We do not sell your personal data. We may share your data with:

Healthcare providers: Hospitals, ambulance services, and medical professionals to facilitate emergency coordination.
Service providers: Third-party vendors who assist us in operating the platform (e.g., cloud hosting, analytics), subject to contractual data protection obligations.
Legal authorities: When required by Nigerian law, court order, or governmental regulation.
Corporate partners: With your explicit consent, when you register through an enterprise program.

All third-party data processors are bound by data processing agreements that comply with the NDPA.

6. Data Retention

We retain your personal data only for as long as necessary to fulfill the purposes for which it was collected, including to satisfy legal, accounting, or reporting requirements.
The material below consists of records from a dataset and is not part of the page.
(* ===== verification/TsxKeys.v ===== *)
(** * SIP transactions: keys and retransmission times

    The number printing the keys use, the buffer of the RFC 2543 keys, the
    messages two RFC 3261 keys are equal for, and the retransmission schedule
    of a client. *)

From S2P Require Import Prelude Monad TimeVal Hash PjString TsxData TsxEnv Tsx.
Local Open Scope Z_scope.

(** ** RFC 2543 keys *)

Lemma key_method_len m : slen (key_method m) <= slen (m_name m) + 1.
Proof.
  unfold key_method. pose proof (slen_nonneg (m_name m)).
  destruct (_ && _); [rewrite slen_app; change (slen [SEPARATOR]) with 1; lia|].
  change (slen []) with 0. lia.
Qed.

Lemma int_digits z : 0 <= z < 2 ^ 31 -> slen (pj_utoa (int_to_ulong z)) <= 10.
Proof.
  intros Hz. unfold int_to_ulong. rewrite Z.mod_small by lia. apply utoa_length; lia.
Qed.

(** the key of an RFC 2543 message fits the buffer allocated for it,
    for the sequence numbers and ports the parser accepts. *)
Theorem key_2543_fits r m rdata cs via len key :
  rx_cseq rdata = Some cs -> rx_via rdata = Some via ->
  0 <= cs_cseq cs < 2 ^ 31 -> 0 <= via_port via < 2 ^ 31 ->
  create_tsx_key_2543 r m rdata = Some (PJ_SUCCESS, len, key) -> slen key <= len.
Proof.
  intros Hcs Hvia Hc Hp Hk. unfold create_tsx_key_2543 in Hk. rewrite Hcs, Hvia in Hk.
  destruct (rx_msg rdata), (rx_from_tag rdata) as [tag|]; try done.
  destruct (rx_cid rdata) as [cid|]; [|done]. injection Hk as <- <-.
  pose proof (int_digits _ Hc). pose proof (int_digits _ Hp). pose proof (key_method_len m).
  repeat rewrite ?slen_app, ?slen_cons. change (slen []) with 0. lia.
Qed.

(** ** RFC 3261 keys *)

Definition in_invite (m : pjsip_method) : bool :=
  bool_decide (m_id m = PJSIP_INVITE_METHOD) || bool_decide (m_id m = PJSIP_ACK_METHOD).

Lemma key_method_alt m :
  key_method m = if in_invite m then [] else m_name m ++ [SEPARATOR].
Proof.
  unfold key_method, in_invite. by destruct (m_id m).
Qed.

Lemma tolower_separator c : pj_tolower c = SEPARATOR -> c = SEPARATOR.
Proof. unfold pj_tolower, SEPARATOR. destruct (_ && _) eqn:H; zbool; lia. Qed.

(** The parts around the first separator. *)
Lemma separator_split a b x y :
  SEPARATOR ∉ a -> SEPARATOR ∉ b ->
  ci_eq (a ++ SEPARATOR :: x) (b ++ SEPARATOR :: y) -> ci_eq a b /\ ci_eq x y.
Proof.
  unfold ci_eq. revert b. induction a as [|c a IH]; intros [|d b] Ha Hb; cbn; intros H.
  - injection H as H. done.
  - exfalso. apply Hb. injection H as H _. symmetry in H. apply tolower_separator in H.
    subst. apply list_elem_of_here.
  - exfalso. apply Ha. injection H as H _. apply tolower_separator in H.
    subst. apply list_elem_of_here.
  - injection H as Hc H. destruct (IH b) as [H1 H2]; [..|done|].
    { intros Hin. apply Ha. by apply list_elem_of_further. }
    { intros Hin. apply Hb. by apply list_elem_of_further. }
    split; [by f_equal|done].
Qed.

(** The first bytes are those of RFC 3261 branches, up to case. *)
Definition has_magic (s : list Z) : Prop :=
  ci_eq (take PJSIP_RFC3261_BRANCH_LEN s) PJSIP_RFC3261_BRANCH_ID.

(** The test of [pjsip_tsx_create_key]. *)
Lemma magic_test s :
  strnicmp_eq s PJSIP_RFC3261_BRANCH_ID PJSIP_RFC3261_BRANCH_LEN = true <-> has_magic s.
Proof.
  unfold strnicmp_eq, has_magic. change (Nat.ltb _ (length PJSIP_RFC3261_BRANCH_ID)) with false.
  cbn iota.
  assert ((if Nat.ltb PJSIP_RFC3261_BRANCH_LEN (length s) then take PJSIP_RFC3261_BRANCH_LEN s
           else s) = take PJSIP_RFC3261_BRANCH_LEN s) as ->.
  { destruct (Nat.ltb_spec PJSIP_RFC3261_BRANCH_LEN (length s)); [done|].
    by rewrite take_ge. }
  set (a := take _ s). set (b := PJSIP_RFC3261_BRANCH_ID).
  assert (Hb : length b = 7%nat) by done. assert (Ha : (length a <= 7)%nat).
  { unfold a. rewrite length_take. apply Nat.le_min_l. }
  unfold stricmp_eq, slen. rewrite Hb. destruct (Z.leb_spec (Z.of_nat (length a)) 0) as [Hz|Hz].
  - split; [done|]. intros H. apply (f_equal length) in H. rewrite !length_fmap in H. lia.
  - change (Z.of_nat 7 <=? 0) with false. cbn iota. rewrite andb_true_iff, Z.eqb_eq. split.
    + intros [H Hl]. rewrite Nat.min_r in H by lia. rewrite <- Hb in H.
      apply strncaseeq_ci in H; [done|lia|]. by repeat constructor.
    + intros H. pose proof (f_equal length H) as Hl. rewrite !length_fmap in Hl.
      rewrite Nat.min_r by lia. split; [|lia]. rewrite <- Hb. apply strncaseeq_ci; [done| |done].
      by repeat constructor.
Qed.

(** A method name has no separator and does not start like a branch. *)
Definition method_ok (m : pjsip_method) : Prop :=
  (SEPARATOR ∉ m_name m) /\ ~ has_magic (m_name m).

(** What two transactions with one key have in common. *)
Definition same_kind (m1 m2 : pjsip_method) : Prop :=
  if in_invite m1 then in_invite m2 = true
  else in_invite m2 = false /\ ci_eq (m_name m1) (m_name m2).

Lemma magic_no_separator s : has_magic s -> SEPARATOR ∉ take PJSIP_RFC3261_BRANCH_LEN s.
Proof.
  unfold has_magic. intros H Hin. apply (list_elem_of_fmap_2 pj_tolower) in Hin.
  rewrite H in Hin. revert Hin. refine (bool_decide_unpack (~ _) _). by vm_compute.
Qed.

(** A branch is not a method name and a separator followed by something. *)
Lemma branch_not_method name x br :
  SEPARATOR ∉ name -> ~ has_magic name -> has_magic br -> ci_eq (name ++ SEPARATOR :: x) br ->
  False.
Proof.
  intros Hs Hn Hb H. destruct (decide (length name < 7)%nat) as [Hl|Hl].
  - apply (magic_no_separator br Hb).
    assert (Hin : SEPARATOR ∈ pj_tolower <$> take PJSIP_RFC3261_BRANCH_LEN br).
    { unfold ci_eq in H. rewrite fmap_take, <- H, fmap_app.
      apply (list_elem_of_lookup_2 _ (length name)). rewrite lookup_take_lt by done.
      rewrite lookup_app_r; rewrite length_fmap; [|done]. by rewrite Nat.sub_diag. }
    apply list_elem_of_fmap in Hin as (c & Hc & Hin). symmetry in Hc.
    apply tolower_separator in Hc. by subst.
  - apply Hn. unfold has_magic, ci_eq in *. rewrite <- Hb, !fmap_take, <- H, fmap_app.
    rewrite take_app_le; [done|]. rewrite length_fmap. unfold PJSIP_RFC3261_BRANCH_LEN. lia.
Qed.

(** two messages with RFC 3261 branches have the same key in the
    table exactly when they have the same role and branch and the same
    method, INVITE and ACK counting as one. *)
Theorem key_3261_injective r1 r2 m1 m2 b1 b2 :
  method_ok m1 -> method_ok m2 -> has_magic b1 -> has_magic b2 ->
  ci_eq (create_tsx_key_3261 r1 m1 b1).2 (create_tsx_key_3261 r2 m2 b2).2 <->
  r1 = r2 /\ same_kind m1 m2 /\ ci_eq b1 b2.
Proof.
  intros [Hs1 Hn1] [Hs2 Hn2] Hb1 Hb2. unfold create_tsx_key_3261, same_kind. cbn [snd].
  rewrite !key_method_alt. split.
  - intros H. unfold ci_eq in H. cbn [fmap list_fmap app] in H. injection H as Hr H.
    split; [by destruct r1, r2|].
    destruct (in_invite m1), (in_invite m2).
    + done.
    + exfalso. rewrite <- app_assoc in H. cbn [app] in H.
      by apply (branch_not_method (m_name m2) b2 b1).
    + exfalso. rewrite <- app_assoc in H. cbn [app] in H.
      by apply (branch_not_method (m_name m1) b1 b2).
    + rewrite <- !app_assoc in H. apply separator_split in H as [H1 H2]; [|done..]. done.
  - intros (-> & Hk & Hb). unfold ci_eq in *. cbn [fmap list_fmap app]. f_equal. f_equal.
    rewrite !fmap_app. destruct (in_invite m1); [by rewrite Hk, Hb|].
    destruct Hk as [-> Hk]. by rewrite !fmap_app, Hk, Hb.
Qed.

(** ** The retransmission schedule of a client *)

(** The time of the [n]-th retransmission of a request over an unreliable
    transport, if no response arrives: the first comes after T1, and each
    retransmission schedules the next one. *)
Fixpoint retransmit_time (c : tsx_cfg) (x : pjsip_transaction) (n : nat) : Z :=
  match n with
  | O => 0
  | S n => retransmit_time c x n +
      resched_msec c (x <| retransmit_count := Z.of_nat n |>)
  end.

Lemma shl1_pow k : 0 <= k < 32 -> shl1 k = 2 ^ k.
Proof.
  intros Hk. unfold shl1. rewrite Z.mod_small, Z.shiftl_1_l by lia. apply u32_id.
  split; [apply Z.pow_nonneg; lia|]. change 4294967296 with (2 ^ 32).
  apply Z.pow_lt_mono_r; lia.
Qed.

Lemma resched_uac_waiting c x :
  role x = PJSIP_ROLE_UAC -> status_code x < 100 -> 0 <= retransmit_count x < 32 ->
  0 <= cfg_t1 c -> 2 ^ retransmit_count x * cfg_t1 c < 2 ^ 32 ->
  resched_msec c x =
    if bool_decide (m_id (method x) = PJSIP_INVITE_METHOD)
    then 2 ^ retransmit_count x * cfg_t1 c
    else Z.min (cfg_t2 c) (2 ^ retransmit_count x * cfg_t1 c).
Proof.
  intros Hr Hs Hc H1 Hlt. unfold resched_msec. rewrite !bool_decide_eq_true_2 by done.
  destruct (Z.leb_spec 100 (status_code x)); [lia|]. cbn [andb].
  rewrite shl1_pow by done. rewrite u32_id.
  2:{ split; [apply Z.mul_nonneg_nonneg; [apply Z.pow_nonneg; lia|done]|exact Hlt]. }
  destruct (decide (m_id (method x) = PJSIP_INVITE_METHOD)) as [Hi|Hi].
  - rewrite (bool_decide_eq_true_2 (_ = _)), (bool_decide_eq_false_2 (_ <> _)) by tauto.
    by rewrite andb_false_r.
  - rewrite (bool_decide_eq_true_2 (_ <> _)), (bool_decide_eq_false_2 (_ = _)) by done.
    rewrite andb_true_r. destruct (Z.ltb_spec (cfg_t2 c) (2 ^ retransmit_count x * cfg_t1 c)); lia.
Qed.

(** the [n]-th retransmission of an INVITE comes (2^n - 1) T1
    after the request; other requests are retransmitted at least as often
    and at least every T2. *)
Theorem client_retransmit_schedule c x n :
  role x = PJSIP_ROLE_UAC -> status_code x < 100 -> 0 <= cfg_t1 c ->
  (n <= 32)%nat -> 2 ^ Z.of_nat n * cfg_t1 c <= 2 ^ 32 ->
  if bool_decide (m_id (method x) = PJSIP_INVITE_METHOD)
  then retransmit_time c x n = (2 ^ Z.of_nat n - 1) * cfg_t1 c
  else retransmit_time c x n <= Z.min ((2 ^ Z.of_nat n - 1) * cfg_t1 c) (Z.of_nat n * cfg_t2 c).
Proof.
  intros Hr Hs H1 Hn Hlt. induction n as [|n IH].
  { cbn. case_bool_decide; lia. }
  cbn [retransmit_time]. rewrite Nat2Z.inj_succ, Z.pow_succ_r in * by lia.
  assert (0 < 2 ^ Z.of_nat n) by (apply Z.pow_pos_nonneg; lia).
  rewrite resched_uac_waiting; [|done|done|cbn; lia|done|cbn; nia]. cbn [retransmit_count].
  change (method (x <| retransmit_count := Z.of_nat n |>)) with (method x).
  change (retransmit_count (x <| retransmit_count := Z.of_nat n |>)) with (Z.of_nat n).
  specialize (IH ltac:(lia) ltac:(nia)). case_bool_decide; nia.
Qed.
Specifically:

Account data: Retained for the duration of your account plus 3 years after deletion for regulatory compliance.
Emergency request data: Retained for 7 years in accordance with Nigerian healthcare record-keeping requirements.
Waitlist data: Retained until you request removal or we launch the full service.
Usage analytics: Anonymized within 90 days; raw data deleted within 12 months.

7. Data Security

We implement appropriate technical and organizational measures to protect your personal data, including:

Encryption in transit (TLS 1.3) and at rest (AES-256)
Regular security assessments and penetration testing
Access controls and authentication mechanisms
Employee training on data protection practices
Incident response and breach notification procedures

In the event of a data breach affecting your personal data, we will notify the Nigeria Data Protection Commission and affected individuals within 72 hours, as required by the NDPA.

8. Your Rights Under the NDPA

Under the Nigeria Data Protection Act 2023, you have the right to:

Access: Request a copy of the personal data we hold about you.
Rectification: Request correction of inaccurate or incomplete personal data.
Erasure: Request deletion of your personal data (subject to legal retention requirements).
Data portability: Receive your data in a structured, commonly used, and machine-readable format.
Restriction: Request restriction of processing in certain circumstances.
Objection: Object to processing based on legitimate interests or for direct marketing purposes.
Withdraw consent: Withdraw consent at any time where processing is based on consent.

To exercise any of these rights, contact our Data Protection Officer at dpo@neuronahealth.com. We will respond to your request within 30 days.

9. International Data Transfers

Your data may be processed on servers located outside Nigeria. Where data is transferred internationally, we ensure adequate safeguards are in place, including standard contractual clauses approved by the Nigeria Data Protection Commission, and compliance with the NDPA’s requirements for cross-border data transfers.

10. Cookies & Tracking Technologies

We use the following categories of cookies:

Essential cookies: Required for the Service to function (e.g., authentication, security).
Analytics cookies: Help us understand how users interact with the Service (e.g., Microsoft Clarity for heatmap and session analysis).
Marketing cookies: Used to deliver relevant content and measure the effectiveness of our referral program (only with your consent).

You can manage your cookie preferences through your browser settings. Disabling certain cookies may affect the functionality of the Service.

11. Children’s Privacy

The Service is not intended for use by individuals under the age of 18. We do not knowingly collect personal data from children. If we become aware that we have collected data from a person under 18, we will take steps to delete that information promptly.

12. Changes to This Policy

We may update this Privacy Policy from time to time. We will notify you of material changes via the Platform or by email. Your continued use of the Service after such changes constitutes acceptance of the updated policy.

13. Contact

For privacy-related inquiries, to exercise your data subject rights, or to report a data protection concern, please contact:

Data Protection Officer

Neurona Health Technologies Ltd.

20 Babatunde Kuboye Street, Lekki Phase 1, Lagos, Nigeria

Email: dpo@neuronahealth.com

You also have the right to lodge a complaint with the Nigeria Data Protection Commission (NDPC) at ndpc.gov.ng.